Ideally, you want something for Nan – perhaps a nice bit of fish – kids' options that go beyond chicken nuggets, steak for the parents, schnitzel for teens, plus options for low-carb dieters, high-carb dieters and the vegetarian cousin who only eats white food.
Small wonder that most family-focused operators often say "to heck with it all" and fall back on chips and pizza topped with a demolition derby of processed meat. Sydney pubs, yes, I'm talking about you.

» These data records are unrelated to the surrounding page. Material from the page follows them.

(** *** Frozen branches *)

Lemma writable_frozen {A} n (k : Branch -> MIO A) h w b :
  branches w !! n = Some b -> state b = Frozen ->
  bind (writable_branch n) k (h, w) = (Err (Throw (frozen_error n)), (h, w)).
Proof. intros Hb Hs. rewrite (writable_at n _ h w b) by done. unfold is_writable. by rewrite Hs. Qed.

Definition edits (n : string) (r : request) : Prop :=
  match r with
  | PrepareWrite m _ | WriteData m _ _ _ | DeletePath m _ | RmdirPath m _ | RevertPath m _ => m = n
  | _ => False
  end.

(** C32: a frozen branch refuses every edit - write, copy-up, delete, rmdir and
    revert - with an error, and the attempt changes nothing at all: not the
    host, not the branch, not the quota or the epoch. *)
Theorem frozen_branch_refuses_edits n b r h w :
  branches w !! n = Some b -> state b = Frozen -> edits n r ->
  exists e, serve r (h, w) = (Err (Throw e), (h, w)).
Proof.
  intros Hb Hs Hr. destruct r; simpl in Hr; try done; subst; simpl.
  - unfold ensure_delta_path_for_write. rewrite bind_assoc, (writable_frozen n _ h w b) by done. eauto.
  - unfold write_data_to_branch. unfold bind at 1. destruct (offset <? 0)%Z; [by eexists|].
    destruct (u64_max <? _)%Z; [by eexists|]. rewrite (writable_frozen n _ h w b) by done. eauto.
  - unfold delete_path_in_branch. rewrite (writable_frozen n _ h w b) by done. eauto.
  - unfold rmdir_path_in_branch. rewrite (writable_frozen n _ h w b) by done. eauto.
  - unfold revert_path_in_branch. destruct (normalize_branch_rel_path rel) as [rel'|e]; [|by eexists].
    rewrite (bind_step _ _ _ rel' (h, w)) by done. rewrite (writable_frozen n _ h w b) by done. eauto.
Qed.

(** *** Isolation *)

(** The requests that concern one branch only. *)
Definition local (n : string) (r : request) : Prop :=
  edits n r \/ r = FreezeBranch n \/ r = ThawBranch n.

(** The path an edit works on, and that no link of the branch lies on the way
    to it. *)
Definition edit_path (r : request) : option string :=
  match r with
  | PrepareWrite _ rel | WriteData _ rel _ _ | DeletePath _ rel | RmdirPath _ rel => Some rel
  | RevertPath _ rel => ok (normalize_branch_rel_path rel)
  | _ => None
  end.
Definition walked_plainly (n : string) (r : request) (s : host * World) : Prop :=
  forall b rel, branches s.2 !! n = Some b -> edit_path r = Some rel -> plain_way (h_tree s.1) (delta_path b rel).

Lemma local_wstep n d r s :
  local n r -> store_ok d s.1 -> walked_plainly n r s ->
  (forall rel o data, r = WriteData n rel o data -> write_target_plain n rel s) ->
  wstep n d (edit d) s (serve r s).2.
Proof.
  intros Hr Hok Hway Hplain. destruct Hr as [Hr|[->| ->]]; [|by apply change_state_wstep..].
  destruct r; simpl in Hr; try done; subst; simpl; rewrite ?(bind_ret_state _ (fun _ => tt)).
  - by apply ensure_delta_wstep.
  - apply write_wstep; [done|]. by eapply Hplain.
  - apply delete_wstep.
  - apply rmdir_wstep.
  - apply revert_wstep; [|done]. intros b rel' Hb Hrel. apply Hway; [done|]. simpl. by rewrite Hrel.
Qed.


(** Where the layers of a branch lie. *)
Lemma lineage_layers base bs rank n l r :
  (forall n b p, bs !! n = Some b -> br_parent b = Some p -> is_Some (bs !! p) /\ rank p < rank n) ->
  lineage base bs n l r ->
  (forall a, a ∈ l -> exists k, bs !! k = Some a /\ rank k <= rank n)
  /\ (r = base \/ exists k a, bs !! k = Some a /\ a ∈ l /\ r = inherited_dir a /\ rank k <= rank n).
Proof.
  intros Hr. induction 1 as [n b Hb _|n b p Hb _ _|n b p l r Hb Hp _ _ [IH1 IH2]].
  - split; [|by left]. intros a [->|Ha]%elem_of_cons; [by exists n|by apply not_elem_of_nil in Ha].
  - split; [intros a [->|Ha]%elem_of_cons; [by exists n|by apply not_elem_of_nil in Ha]|].
    right. exists n, b. split; [done|]. split; [by left|done].
  - destruct (Hr n b p Hb Hp) as [_ Hlt]. split.
    + intros a [->|Ha]%elem_of_cons; [by exists n|]. destruct (IH1 a Ha) as (k & Hk & Hle).
      exists k. split; [done|lia].
    + destruct IH2 as [->|(k & a & Hk & Ha & -> & Hle)]; [by left|right].
      exists k, a. split; [done|]. split; [by right|]. split; [done|lia].
Qed.
(* ===== verification/EditSpec.v ===== *)
(** * What edits of a branch do

    Functional specifications of the operations on one path of a branch: a
    deleted path is gone from the branch's view, a write is read back, and what
    is copied up is what the branch showed before. *)

From S2P Require Import Prelude Strs HostFs Staged Quota TextMerge Branch Codec View Manager Commit Frame BranchLaws.
From S2P Require Import Isolation WorldInv ManagerSpec.

Section Edits.
Context {E : Env} {J : Serde}.

Lemma on_host_inv {A} (c : IO A) h (w : World) r s' :
  on_host c (h, w) = (r, s') -> c h = (r, s'.1) /\ s'.2 = w.
Proof. unfold on_host, zoom. simpl. destruct (c h) as [r' h']. intros [= <- <-]. done. Qed.

Lemma lineage_lower base bs bs' rank n m l r :
  (forall n b p, bs !! n = Some b -> br_parent b = Some p -> is_Some (bs !! p) /\ rank p < rank n) ->
  lineage base bs m l r -> rank m < rank n -> (forall k, k <> n -> bs' !! k = bs !! k) ->
  lineage base bs' m l r.
Proof.
  intros Hr Hl Hlt Hk. induction Hl as [m a Ha Hp|m a p Ha Hp Hi|m a p l r Ha Hp Hi Hl IH];
    (assert (bs' !! m = Some a) as Ha' by (rewrite Hk; [done|intros ->; lia])).
  - by constructor.
  - by eapply lineage_snapshot.
  - eapply lineage_lazy; [done..|]. apply IH. destruct (Hr m a p Ha Hp). lia.
Qed.

(** The same branch one edit later, on the same layers. *)
Lemma lineage_self base bs bs' rank n b b' l r :
  (forall n b p, bs !! n = Some b -> br_parent b = Some p -> is_Some (bs !! p) /\ rank p < rank n) ->
  lineage base bs n (b :: l) r -> bs !! n = Some b -> bs' !! n = Some b' -> same_branch b b' ->
  (forall m, m <> n -> bs' !! m = bs !! m) -> lineage base bs' n (b' :: l) r.
Proof.
  intros Hr Hl Hb Hb' Hs Hm. inversion Hl as [m b0 Hn Hp|m b0 p0 Hn Hp Hi|m b0 p0 l0 r0 Hn Hp Hi Hl0]; subst.
  - constructor; [done|by rewrite (sb_parent _ _ Hs)].
  - assert (inherited_dir b = inherited_dir b') as ->.
    { unfold inherited_dir. by rewrite (sb_dir _ _ Hs). }
    eapply lineage_snapshot; [done|by rewrite (sb_parent _ _ Hs)|by rewrite (sb_inh _ _ Hs)].
  - eapply lineage_lazy; [done|by rewrite (sb_parent _ _ Hs)|by rewrite (sb_inh _ _ Hs)|].
    destruct (Hr n b p0 Hb Hp) as [_ Hlt]. by eapply (lineage_lower base bs bs' rank n p0).
Qed.

(** What a branch would show at [p] without its own delta and tombstones. *)
Definition underlay (b : Branch) (t : tree) (l : list Branch) (r p : path) : option path :=
  if is_hidden b (show p) then None else first_layer t l r p.

Lemma resolve_touch_eq n b h w l r p :
  world_ok w -> path_ok p -> lineage (base_path w) (branches w) n (b :: l) r ->
  resolve_inherited_for_touch b (show p) (h, w) = (Ok (underlay b (h_tree h) l r p), (h, w)).
Proof.
  intros Hw Hp Hl. pose proof (lineage_length _ _ _ _ _ (wo_forest _ Hw) Hl) as Hlen.
  unfold resolve_inherited_for_touch, view, gets, bind, on_host, zoom, underlay. cbn [fst snd].
  unfold resolve_inherited_for_touch_locked. destruct (is_hidden b (show p)); [done|].
  unfold inherited_resolve_path_locked, below.
  inversion Hl as [m b0 Hn Hbp|m b0 p0 Hn Hbp Hi|m b0 p0 l0 r0 Hn Hbp Hi Hl0]; subst; rewrite Hbp, ?Hi.
  - rewrite join_show_path, existing_eq by done. done.
  - unfold inherited_path. rewrite join_show_path, existing_eq by done. done.
  - rewrite (resolve_first_layer _ _ p0 l r) by (try done; simpl in Hlen; lia). done.
Qed.
(* ===== verification/Ctl.v ===== *)
(** * Control files (fs_ctl.rs)

    What a write to [.branchfs_ctl] does: the commands of the root control file
    (switch, create, commit, abort) and those of a branch's own.  The numbers
    of the branch control files come from a counter of their own. *)

From S2P Require Import Prelude Strs Inode HostFs Handles Quota TextMerge Branch View Manager Commit.
From S2P Require Import Platform Mount.

Open Scope bool_scope.

(** ** Command text *)

(** [String::from_utf8_lossy]: every maximal invalid part becomes U+FFFD. *)
Definition replacement : bytes := ["239"%char; "191"%char; "189"%char].

Definition second_ok (a x : ascii) : bool :=
  if byte_in 224 224 a then byte_in 160 191 x
  else if byte_in 237 237 a then byte_in 128 159 x
  else if byte_in 240 240 a then byte_in 144 191 x
  else if byte_in 244 244 a then byte_in 128 143 x
  else byte_in 128 191 x.

Fixpoint lossy (b : bytes) : bytes :=
  match b with
  | [] => []
  | a :: t =>
      if byte_in 0 127 a then a :: lossy t
      else if byte_in 194 223 a then
        match t with
        | x :: t1 => if byte_in 128 191 x then a :: x :: lossy t1 else replacement ++ lossy t
        | [] => replacement
        end
      else if byte_in 224 239 a then
        match t with
        | x :: t1 =>
            if second_ok a x then
              match t1 with
              | y :: t2 => if byte_in 128 191 y then a :: x :: y :: lossy t2 else replacement ++ lossy t1
              | [] => replacement
              end
            else replacement ++ lossy t
        | [] => replacement
        end
      else if byte_in 240 244 a then
        match t with
        | x :: t1 =>
            if second_ok a x then
              match t1 with
              | y :: t2 =>
                  if byte_in 128 191 y then
                    match t2 with
                    | z :: t3 => if byte_in 128 191 z then a :: x :: y :: z :: lossy t3
                                 else replacement ++ lossy t2
                    | [] => replacement
                    end
                  else replacement ++ lossy t1
              | [] => replacement
              end
            else replacement ++ lossy t
        | [] => replacement
        end
      else replacement ++ lossy t
  end.
Definition from_utf8_lossy (b : bytes) : string := string_of (lossy b).

Definition is_ws_or_nul (a : ascii) : bool := is_ws a || bool_decide (a = Ascii.zero).
Definition trim_matches (s : string) : string := trim_end_chars is_ws_or_nul (trim_start_chars is_ws_or_nul s).

(** [str::to_lowercase] on ASCII.  The commands it is compared with are ASCII
    and no other character becomes one of their letters. *)
Definition to_lower (a : ascii) : ascii :=
  let n := Ascii.nat_of_ascii a in
  if (65 <=? n) && (n <=? 90) then Ascii.ascii_of_nat (n + 32) else a.
Definition to_lowercase (s : string) : string := string_of (map to_lower (bytes_of s)).

(** [&cmd[7..]] *)
Definition argument (cmd : string) : string := trim (string_of (drop 7 (bytes_of cmd))).

Definition ctl_command (data : bytes) : string := trim_matches (from_utf8_lossy data).

(** [data.len() as u32] *)
Definition written_len (data : bytes) : Z := (Z.of_nat (length data) mod 2 ^ 32)%Z.

Section Ctl.
Context {E : Env} {J : Serde} {K : Kernel}.

(** ** Numbers of the branch control files *)

Definition get_or_create_branch_ctl_ino (branch : string) : FIO Z :=
  let* f := get_fs in
  match branch_ctl_inodes f !! branch with
  | Some i => ret i
  | None =>
      let i := next_ctl_ino f in
      do* upd_fs (with_ctl_inodes (<[branch := i]> (branch_ctl_inodes f)) (wrap_u64 (i + 1)));
      ret i
  end.

Definition ctl_branch (ino : Z) (m : gmap string Z) : option string :=
  head (map fst (List.filter (fun kv => bool_decide (kv.2 = ino)) (map_to_list m))).
Definition branch_for_ctl_ino (ino : Z) : FIO (option string) :=
  let* f := get_fs in ret (ctl_branch ino (branch_ctl_inodes f)).

(** ** Commands *)

Definition finalize_branch_op (branch : string) (result : res BranchError string) (len : Z) : FIO Reply :=
  match result with
  | Ok parent =>
      do* upd_fs (fun f => with_inodes (clear_prefix ("/@" +:+ branch) (inodes f)) f);
      do* refresh_epoch;
      let* current := get_branch_name in
      let* f := get_fs in
      do* when (bool_decide (current = branch)) (upd_world (switch_mount_branch (mountpoint f) parent));
      ret (RWritten len)
  | Err (Conflict _) => ret (RError ESTALE)
  | Err _ => ret (RError EIO)
  end.

Definition commit_command (branch : string) (data : bytes) : FIO Reply :=
  let* r := attempt (mgr (commit branch)) in finalize_branch_op branch r (written_len data).
Definition abort_command (branch : string) (data : bytes) : FIO Reply :=
  let* r := attempt (mgr (abort branch)) in finalize_branch_op branch r (written_len data).

Definition is_create (cmd_lower : string) : bool :=
  bool_decide (cmd_lower = "create") || starts_with "create:" cmd_lower.
Definition fresh_branch_name : FIO string :=
  let* u := hostio fresh_uuid in ret ("branch-" +:+ u).
Definition create_command (cmd parent : string) (data : bytes) : FIO Reply :=
  let* name := (if starts_with "create:" (to_lowercase cmd) then ret (argument cmd) else fresh_branch_name) in
  if bool_decide (name = "") then ret (RError EINVAL)
  else
    let* r := attempt (mgr (create_branch name parent)) in
    match r with
    | Ok _ => do* refresh_epoch; ret (RWritten (written_len data))
    | Err _ => ret (RError EIO)
    end.

Definition switch_command (cmd : string) (data : bytes) : FIO Reply :=
  let new_branch := argument cmd in
  if bool_decide (new_branch = "") then ret (RError EINVAL)
  else
    let* v := branch_valid new_branch in
    if negb v then ret (RError ENOENT)
    else
      do* switch_to_branch new_branch;
      ret (RWritten (written_len data)).

Definition handle_root_ctl_write (data : bytes) : FIO Reply :=
  let cmd := ctl_command data in
  let cmd_lower := to_lowercase cmd in
  if starts_with "switch:" cmd_lower then switch_command cmd data
  else if is_create cmd_lower then
    let* parent := get_branch_name in create_command cmd parent data
  else if bool_decide (cmd_lower = "commit") then
    let* branch := get_branch_name in commit_command branch data
  else if bool_decide (cmd_lower = "abort") then
    let* branch := get_branch_name in abort_command branch data
  else ret (RError EINVAL).

Definition handle_branch_ctl_write (branch : string) (data : bytes) : FIO Reply :=
  let cmd := ctl_command data in
  let cmd_lower := to_lowercase cmd in
  if bool_decide (cmd_lower = "commit") then commit_command branch data
  else if bool_decide (cmd_lower = "abort") then abort_command branch data
  else if is_create cmd_lower then create_command cmd branch data
  else ret (RError EINVAL).

(** [classify_ino] *)
Definition classify_ino (ino : Z) : FIO (option PathContext) :=
  if bool_decide (ino = ROOT_INO) then ret (Some (RootPath "/"))
  else if bool_decide (ino = CTL_INO) then ret (Some RootCtl)
  else
    let* b := branch_for_ctl_ino ino in
    match b with
    | Some branch => ret (Some (BranchCtl branch))
    | None =>
        let* p := inode_path ino in
        ret (match p with Some p => Some (classify_path p) | None => None end)
    end.
End Ctl.

(** Valid text is read as it is. *)
Lemma byte_in_disjoint lo hi lo' hi' a :
  byte_in lo hi a = true -> hi < lo' \/ hi' < lo -> byte_in lo' hi' a = false.
Proof.
  unfold byte_in. rewrite andb_true_iff, !Nat.leb_le. intros [H1 H2] Hd.
  apply andb_false_iff. rewrite !Nat.leb_gt. lia.
Qed.

Lemma second_ok_3 a x : byte_in 224 239 a = true ->
  second_ok a x = if byte_in 224 224 a then byte_in 160 191 x
                  else if byte_in 237 237 a then byte_in 128 159 x else byte_in 128 191 x.
Proof.
  intros Ha. unfold second_ok.
  by rewrite (byte_in_disjoint _ _ 240 240 a Ha), (byte_in_disjoint _ _ 244 244 a Ha) by lia.
Qed.

Lemma second_ok_4 a x : byte_in 240 244 a = true ->
  second_ok a x = if byte_in 240 240 a then byte_in 144 191 x
                  else if byte_in 244 244 a then byte_in 128 143 x else byte_in 128 191 x.
Proof.
  intros Ha. unfold second_ok.
  by rewrite (byte_in_disjoint _ _ 224 224 a Ha), (byte_in_disjoint _ _ 237 237 a Ha) by lia.
Qed.

Lemma lossy_valid_le n b : length b <= n -> utf8_valid b = true -> lossy b = b.
Proof.
  revert b; induction n as [|n IH]; intros [|a t] Hn Hv; simpl in Hn; try done; try lia.
  cbn [utf8_valid lossy] in *.
  destruct (byte_in 0 127 a); [f_equal; apply IH; [lia|done]|].
  destruct (byte_in 194 223 a).
  { destruct t as [|x t]; [done|]. apply andb_true_iff in Hv as [-> Hv]. simpl in Hn.
    do 2 f_equal. apply IH; [lia|done]. }
  destruct (byte_in 224 239 a) eqn:H3.
  { destruct t as [|x [|y t]]; try done. rewrite second_ok_3 by done. simpl in Hn.
    rewrite !andb_true_iff in Hv. destruct Hv as [[-> ->] Hv]. do 3 f_equal. apply IH; [lia|done]. }
  destruct (byte_in 240 244 a) eqn:H4; [|done].
  destruct t as [|x [|y [|z t]]]; try done. rewrite second_ok_4 by done. simpl in Hn.
  rewrite !andb_true_iff in Hv. destruct Hv as [[[-> ->] ->] Hv]. do 4 f_equal. apply IH; [lia|done].
Qed.

Lemma from_utf8_lossy_valid b : utf8_valid b = true -> from_utf8_lossy b = string_of b.
Proof. intros Hv. unfold from_utf8_lossy. by rewrite (lossy_valid_le (length b) b). Qed.
Definition create_make (mode umask : Z) (delta : path) : FIO (res errno unit) :=
  let* r := attempt (hostio (ensure_parent_dirs delta)) in
  if negb (is_ok r) then ret (Err EIO)
  else
    let* r := attempt (hostio (write delta [])) in
    if negb (is_ok r) then ret (Err EIO)
    else do* set_mode_umask delta mode umask; ret (Ok tt).
Definition mkdir_make (mode umask : Z) (delta : path) : FIO (res errno unit) :=
  let* r := attempt (hostio (create_dir_all delta)) in
  if negb (is_ok r) then ret (Err EIO)
  else do* set_mode_umask delta mode umask; ret (Ok tt).
Definition symlink_make (target : string) (delta : path) : FIO (res errno unit) :=
  let* r := attempt (hostio (ensure_parent_dirs delta)) in
  if negb (is_ok r) then ret (Err EIO)
  else
    let* r := attempt (hostio (symlink target delta)) in
    if negb (is_ok r) then ret (Err EIO) else ret (Ok tt).

Definition created_reply (ino_path : string) (dir : bool) (delta : path) (answer : FileAttr -> Reply)
  : FIO Outcome :=
  let* i := new_inode ino_path dir in
  some* a := make_attr i delta else fail EIO in reply (answer a).

Definition make_in_branch (branch parent_rel n : string) (dir : bool)
    (make : path -> FIO (res errno unit)) (answer : FileAttr -> Reply) : FIO Outcome :=
  require* branch_valid branch else fail ENOENT;
  let* denied := write_denied_error branch in
  match denied with
  | Some e => fail e
  | None =>
      let rel := child_rel parent_rel n in
      let* cow := ensure_cow_for_branch branch rel in
      match cow with
      | Err _ => fail EIO
      | Ok delta =>
          let* r := make delta in
          match r with
          | Err e => fail e
          | Ok _ => created_reply (branch_inode branch rel) dir delta answer
          end
      end
  end.

Definition make_at_root (rp n : string) (dir : bool) (make : path -> FIO (res errno unit))
    (undo : path -> IO unit) (answer : FileAttr -> Reply) : FIO Outcome :=
  let p := child_rel rp n in
  let* current := get_branch_name in
  let* denied := write_denied_error current in
  match denied with
  | Some e => fail e
  | None =>
      let* cow := ensure_cow p in
      match cow with
      | Err _ => fail EIO
      | Ok delta =>
          let* r := make delta in
          match r with
          | Err e => fail e
          | Ok _ =>
              let* stale := is_stale in
              if stale then
                let* _ := attempt (hostio (undo delta)) in fail ESTALE
              else created_reply p dir delta answer
          end
      end
  end.

Definition make_entry (parent : Z) (n : string) (dir : bool) (make : path -> FIO (res errno unit))
    (undo : path -> IO unit) (answer : FileAttr -> Reply) : FIO Outcome :=
  some* parent_path := inode_path parent else fail ENOENT in
  match branch_ctx parent_path with
  | Some (branch, parent_rel) => make_in_branch branch parent_rel n dir make answer
  | None =>
      match classify_path parent_path with
      | BranchCtl _ | RootCtl => fail EPERM
      | RootPath rp => make_at_root rp n dir make undo answer
      | _ => fail ENOENT
      end
  end.

Definition fuse_create (parent : Z) (n : string) (mode umask : Z) : FIO Outcome :=
  make_entry parent n false (create_make mode umask) remove_file_call RCreated.
Definition fuse_mkdir (parent : Z) (n : string) (mode umask : Z) : FIO Outcome :=
  make_entry parent n true (mkdir_make mode umask) remove_dir_all_call REntry.
Definition fuse_symlink (parent : Z) (n target : string) : FIO Outcome :=
  make_entry parent n false (symlink_make target) remove_file_call REntry.

(** *** unlink, rmdir *)

Definition remove_entry_async (parent : Z) (n : string)
    (job : string -> string -> string -> option errno -> Job) : FIO Outcome :=
  some* parent_path := inode_path parent else fail ENOENT in
  match branch_ctx parent_path with
  | Some (branch, parent_rel) =>
      if starts_with "@" n || bool_decide (n = CTL_FILE) then fail EPERM
      else
        require* branch_valid branch else fail ENOENT;
        let* denied := write_denied_error branch in
        match denied with
        | Some e => fail e
        | None =>
            let rel := child_rel parent_rel n in
            ret (Later (job branch rel (branch_inode branch rel) None))
        end
  | None =>
      match classify_path parent_path with
      | BranchCtl _ | RootCtl => fail EPERM
      | RootPath rp =>
          let p := child_rel rp n in
          let* current := get_branch_name in
          let* denied := write_denied_error current in
          match denied with
          | Some e => fail e
          | None => ret (Later (job current p p (Some ESTALE)))
          end
      | _ => fail ENOENT
      end
  end.

Definition fuse_unlink (parent : Z) (n : string) : FIO Outcome := remove_entry_async parent n JDelete.
Definition fuse_rmdir (parent : Z) (n : string) : FIO Outcome := remove_entry_async parent n JRmdir.
(** A step along [p] that leaves an entry there, and no file below it, changes
    the file at [p] only. *)
Lemma put_entry n b l r p k s s' :
  standing n b l r s -> world_ok s'.2 -> touches_only n b [p] s s' -> path_ok p ->
  walk n [] p s = true -> bare n p s -> bare n p s' -> look (h_tree s'.1) (files_dir b ++ p) = Some k ->
  forall q, path_ok q -> file_of n s' q = if decide (q = p) then data_of k else file_of n s q.
Proof.
  intros Hst Hw' Hto Hp Hwalk Hd Hd' Hc q Hq.
  destruct (standing_step n b l r s s' Hst Hw' (to_step _ _ _ _ _ Hto)) as (b' & Hst' & Hs).
  assert (files_dir b' = files_dir b) as Hfd by (unfold files_dir; by rewrite (sb_dir _ _ Hs)).
  rewrite <- Hfd in Hc. destruct (own_walk n b' l r p s' Hst' Hp) as (_ & _ & Hab); [by eexists|].
  case_decide as Hqp; [subst; by eapply entry_of_own|].
  apply (file_frame n b l r s s' [p] Hst Hw' Hto); [| | |done|by intros ->%list_elem_of_singleton].
  - by intros a ->%list_elem_of_singleton.
  - by intros a a' ->%list_elem_of_singleton ->%list_elem_of_singleton.
  - intros a x y ->%list_elem_of_singleton Hxy Hy. left. rewrite <- Hfd. by apply (Hab x y).
Qed.

(** A file or a link has nothing below it. *)
Lemma put_leaf n b l r p k s s' :
  standing n b l r s -> world_ok s'.2 -> touches_only n b [p] s s' -> path_ok p ->
  walk n [] p s = true -> shown n p s <> Some KDir -> look (h_tree s'.1) (files_dir b ++ p) = Some k -> k <> KDir ->
  forall q, path_ok q -> file_of n s' q = if decide (q = p) then data_of k else file_of n s q.
Proof.
  intros Hst Hw' Hto Hp Hwalk Hd Hc Hk. apply (put_entry n b l r p k s s'); try done; [by apply nondir_bare|].
  destruct (standing_step n b l r s s' Hst Hw' (to_step _ _ _ _ _ Hto)) as (b' & Hst' & Hs).
  assert (files_dir b' = files_dir b) as Hfd by (unfold files_dir; by rewrite (sb_dir _ _ Hs)).
  rewrite <- Hfd in Hc. destruct (own_walk n b' l r p s' Hst' Hp) as (_ & Hsh & _); [by eexists|].
  apply nondir_bare. rewrite Hsh. congruence.
Qed.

Totti's Rozelle isn't the perfect family restaurant, and it's at the more expensive end of the pub food scale, but it's fiercely better than most other attempts at the genre. The menu is wholly pizza-free, but there are five pastas and at least four of them are terrific, particularly a tangle of springy spaghetti chitarra with clams, garlic and chilli ($30). Amalfi Coast reveries ahoy!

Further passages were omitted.